┌──

Definition requirement_matches (q : ExecutionReconciliationRequirement) (i : ExecutionIntent)
    (r : ExecutionReceipt) : bool :=
  matches_intent q i && (er_operation_id q == xr_operation_id r)
  && (er_request_digest q == xr_request_digest r)
  && (er_producer_claim_fence q == xr_producer_claim_fence r)
  && (er_connector_id q == xr_connector_id r).

Definition reconcile_operation (by_ : AuthenticatedPrincipal * AuthorizationEvidence)
    (r : ExecutionReceipt) : routine ReconcileExecutionOperationOutcome :=
  settle (ensure (evidence_action by_.2 == AA_ReconcileExecutionOperation)
    (InvariantViolated "execution reconciliation requires its dedicated authorization action"));;
  settle (receipt_validate r);;
  settle (ensure (negb (Nat.eqb (length (xr_artifacts r)) 0))
    (EmptyField "execution_reconciliation.evidence"));;
  stored ← perform (GetIntent (xr_operation_id r) (xr_producer_claim_fence r));
  i ← settle (ok_or stored (NotFound "execution_intent"));
  settle (ensure (evidence_matches i r) (Conflict "execution_reconciliation"));;
  stored ← perform (GetRequirement (xr_operation_id r) (xr_producer_claim_fence r));
  q ← settle (ok_or stored (Conflict "execution_reconciliation_requirement"));
  settle (ensure (requirement_matches q i r) (Conflict "execution_reconciliation_requirement"));;
  audit ← perform (RecordAttempt by_ r);
  perform (ProtectAttempt audit);;
  existing ← perform (GetReceipt (xr_operation_id r));
  match existing with
  | Some stored =>
      settle (ensure (stored == r) (Conflict "execution_receipt"));;
      perform (ProtectReceipt stored);;
      mret (AlreadyReconciled stored (ra_artifact audit))
  | None =>
      perform (ProtectReceipt r);;
      recorded ← perform (PutReceipt r);
      match recorded with
      | Recorded => mret (Reconciled r (ra_artifact audit))
      | ReceiptAlreadyRecorded =>
          existing ← perform (GetReceipt (xr_operation_id r));
          stored ← settle (ok_or existing (InvariantViolated "recorded execution receipt is unavailable"));
          settle (ensure (stored == r) (Conflict "execution_receipt"));;
          mret (AlreadyReconciled stored (ra_artifact audit))
      end
  end.
End reconcile.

└──

--- Aim of the task ---
Repeat the listing exactly.

--- Your response ---
Definition requirement_matches (q : ExecutionReconciliationRequirement) (i : ExecutionIntent)
    (r : ExecutionReceipt) : bool :=
  matches_intent q i && (er_operation_id q == xr_operation_id r)
  && (er_request_digest q == xr_request_digest r)
  && (er_producer_claim_fence q == xr_producer_claim_fence r)
  && (er_connector_id q == xr_connector_id r).

Definition reconcile_operation (by_ : AuthenticatedPrincipal * AuthorizationEvidence)
    (r : ExecutionReceipt) : routine ReconcileExecutionOperationOutcome :=
  settle (ensure (evidence_action by_.2 == AA_ReconcileExecutionOperation)
    (InvariantViolated "execution reconciliation requires its dedicated authorization action"));;
  settle (receipt_validate r);;
  settle (ensure (negb (Nat.eqb (length (xr_artifacts r)) 0))
    (EmptyField "execution_reconciliation.evidence"));;
  stored ← perform (GetIntent (xr_operation_id r) (xr_producer_claim_fence r));
  i ← settle (ok_or stored (NotFound "execution_intent"));
  settle (ensure (evidence_matches i r) (Conflict "execution_reconciliation"));;
  stored ← perform (GetRequirement (xr_operation_id r) (xr_producer_claim_fence r));
  q ← settle (ok_or stored (Conflict "execution_reconciliation_requirement"));
  settle (ensure (requirement_matches q i r) (Conflict "execution_reconciliation_requirement"));;
  audit ← perform (RecordAttempt by_ r);
  perform (ProtectAttempt audit);;
  existing ← perform (GetReceipt (xr_operation_id r));
  match existing with
  | Some stored =>
      settle (ensure (stored == r) (Conflict "execution_receipt"));;
      perform (ProtectReceipt stored);;
      mret (AlreadyReconciled stored (ra_artifact audit))
  | None =>
      perform (ProtectReceipt r);;
      recorded ← perform (PutReceipt r);
      match recorded with
      | Recorded => mret (Reconciled r (ra_artifact audit))
      | ReceiptAlreadyRecorded =>
          existing ← perform (GetReceipt (xr_operation_id r));
          stored ← settle (ok_or existing (InvariantViolated "recorded execution receipt is unavailable"));
          settle (ensure (stored == r) (Conflict "execution_receipt"));;
          mret (AlreadyReconciled stored (ra_artifact audit))
      end
  end.
End reconcile.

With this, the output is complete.